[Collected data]
--- START ---

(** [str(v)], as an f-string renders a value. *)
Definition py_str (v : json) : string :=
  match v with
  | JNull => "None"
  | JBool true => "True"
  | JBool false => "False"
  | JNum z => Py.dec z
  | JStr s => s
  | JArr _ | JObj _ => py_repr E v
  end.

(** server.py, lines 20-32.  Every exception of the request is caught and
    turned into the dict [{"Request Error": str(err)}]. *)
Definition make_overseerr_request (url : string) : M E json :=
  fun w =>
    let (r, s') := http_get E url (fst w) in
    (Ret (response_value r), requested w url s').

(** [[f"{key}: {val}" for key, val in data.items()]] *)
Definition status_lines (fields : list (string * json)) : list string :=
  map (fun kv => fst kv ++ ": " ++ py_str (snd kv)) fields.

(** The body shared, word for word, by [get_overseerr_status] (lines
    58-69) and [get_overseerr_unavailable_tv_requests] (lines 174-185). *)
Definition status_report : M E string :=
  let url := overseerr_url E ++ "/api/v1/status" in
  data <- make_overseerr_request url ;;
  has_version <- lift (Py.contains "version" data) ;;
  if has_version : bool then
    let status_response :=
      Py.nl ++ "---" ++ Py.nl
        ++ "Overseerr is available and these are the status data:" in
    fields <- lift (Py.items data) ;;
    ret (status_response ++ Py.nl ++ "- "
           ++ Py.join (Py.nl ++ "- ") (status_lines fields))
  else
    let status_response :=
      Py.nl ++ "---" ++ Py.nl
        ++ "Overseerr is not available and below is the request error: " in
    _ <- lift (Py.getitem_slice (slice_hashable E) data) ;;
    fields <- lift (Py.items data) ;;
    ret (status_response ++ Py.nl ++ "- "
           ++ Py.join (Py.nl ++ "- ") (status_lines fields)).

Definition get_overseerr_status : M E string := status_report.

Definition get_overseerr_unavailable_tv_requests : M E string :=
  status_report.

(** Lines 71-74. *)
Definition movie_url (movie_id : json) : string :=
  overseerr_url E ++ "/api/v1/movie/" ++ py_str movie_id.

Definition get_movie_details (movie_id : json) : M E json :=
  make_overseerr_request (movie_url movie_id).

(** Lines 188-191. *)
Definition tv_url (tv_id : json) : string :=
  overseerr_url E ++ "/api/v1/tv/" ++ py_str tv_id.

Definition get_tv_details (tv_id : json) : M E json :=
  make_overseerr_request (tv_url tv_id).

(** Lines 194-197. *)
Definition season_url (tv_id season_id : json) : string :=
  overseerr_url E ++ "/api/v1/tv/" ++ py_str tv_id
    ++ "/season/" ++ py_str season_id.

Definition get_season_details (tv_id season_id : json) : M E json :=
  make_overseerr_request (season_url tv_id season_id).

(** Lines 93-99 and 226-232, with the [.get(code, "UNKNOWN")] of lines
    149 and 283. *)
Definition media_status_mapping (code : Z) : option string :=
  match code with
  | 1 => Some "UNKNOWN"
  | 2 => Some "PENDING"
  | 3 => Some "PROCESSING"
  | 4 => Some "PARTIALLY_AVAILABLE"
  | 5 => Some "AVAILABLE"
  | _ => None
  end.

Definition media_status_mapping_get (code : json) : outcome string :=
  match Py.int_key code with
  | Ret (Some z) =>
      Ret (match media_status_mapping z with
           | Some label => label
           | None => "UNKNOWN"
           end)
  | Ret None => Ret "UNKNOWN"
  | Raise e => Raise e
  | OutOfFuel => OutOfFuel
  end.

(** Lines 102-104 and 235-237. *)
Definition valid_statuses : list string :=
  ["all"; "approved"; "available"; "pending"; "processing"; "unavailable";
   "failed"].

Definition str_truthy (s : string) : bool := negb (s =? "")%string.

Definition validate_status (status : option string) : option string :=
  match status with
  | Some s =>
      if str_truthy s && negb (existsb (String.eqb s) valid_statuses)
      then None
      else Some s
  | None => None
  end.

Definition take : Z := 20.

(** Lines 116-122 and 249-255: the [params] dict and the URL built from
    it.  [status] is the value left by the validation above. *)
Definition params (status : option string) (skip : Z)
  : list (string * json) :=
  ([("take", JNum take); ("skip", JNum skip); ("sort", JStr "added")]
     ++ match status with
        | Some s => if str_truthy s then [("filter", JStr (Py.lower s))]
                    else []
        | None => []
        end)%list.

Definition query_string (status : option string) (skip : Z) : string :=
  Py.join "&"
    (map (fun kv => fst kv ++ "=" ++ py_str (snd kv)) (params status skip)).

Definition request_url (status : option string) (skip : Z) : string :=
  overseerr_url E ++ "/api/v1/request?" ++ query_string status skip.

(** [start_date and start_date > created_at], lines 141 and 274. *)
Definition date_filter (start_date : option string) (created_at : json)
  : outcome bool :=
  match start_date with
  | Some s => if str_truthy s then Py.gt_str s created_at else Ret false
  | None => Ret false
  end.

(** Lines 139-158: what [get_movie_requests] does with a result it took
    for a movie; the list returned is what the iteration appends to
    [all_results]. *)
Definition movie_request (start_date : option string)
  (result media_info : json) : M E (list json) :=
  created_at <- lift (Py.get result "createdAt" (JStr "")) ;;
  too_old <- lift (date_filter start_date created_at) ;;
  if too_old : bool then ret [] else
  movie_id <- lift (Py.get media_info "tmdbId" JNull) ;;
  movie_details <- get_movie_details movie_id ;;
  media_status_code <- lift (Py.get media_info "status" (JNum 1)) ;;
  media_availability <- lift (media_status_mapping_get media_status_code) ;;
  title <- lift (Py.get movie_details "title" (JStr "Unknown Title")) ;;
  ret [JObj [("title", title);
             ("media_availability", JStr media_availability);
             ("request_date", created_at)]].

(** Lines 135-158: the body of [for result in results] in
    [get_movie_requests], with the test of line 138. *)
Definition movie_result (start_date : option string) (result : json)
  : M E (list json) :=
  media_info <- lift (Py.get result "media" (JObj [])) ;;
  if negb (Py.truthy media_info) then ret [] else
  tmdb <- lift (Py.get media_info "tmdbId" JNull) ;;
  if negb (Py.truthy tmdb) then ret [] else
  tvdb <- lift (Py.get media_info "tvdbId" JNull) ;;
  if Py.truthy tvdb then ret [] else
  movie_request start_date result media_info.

--- END ---

Directions for this task: Copy out the lines above exactly, beginning at the one that contains "(** server.py, lines" and ending at the one that contains "in data.items()]] *)".

Task result:
(** server.py, lines 20-32.  Every exception of the request is caught and
    turned into the dict [{"Request Error": str(err)}]. *)
Definition make_overseerr_request (url : string) : M E json :=
  fun w =>
    let (r, s') := http_get E url (fst w) in
    (Ret (response_value r), requested w url s').

(** [[f"{key}: {val}" for key, val in data.items()]] *)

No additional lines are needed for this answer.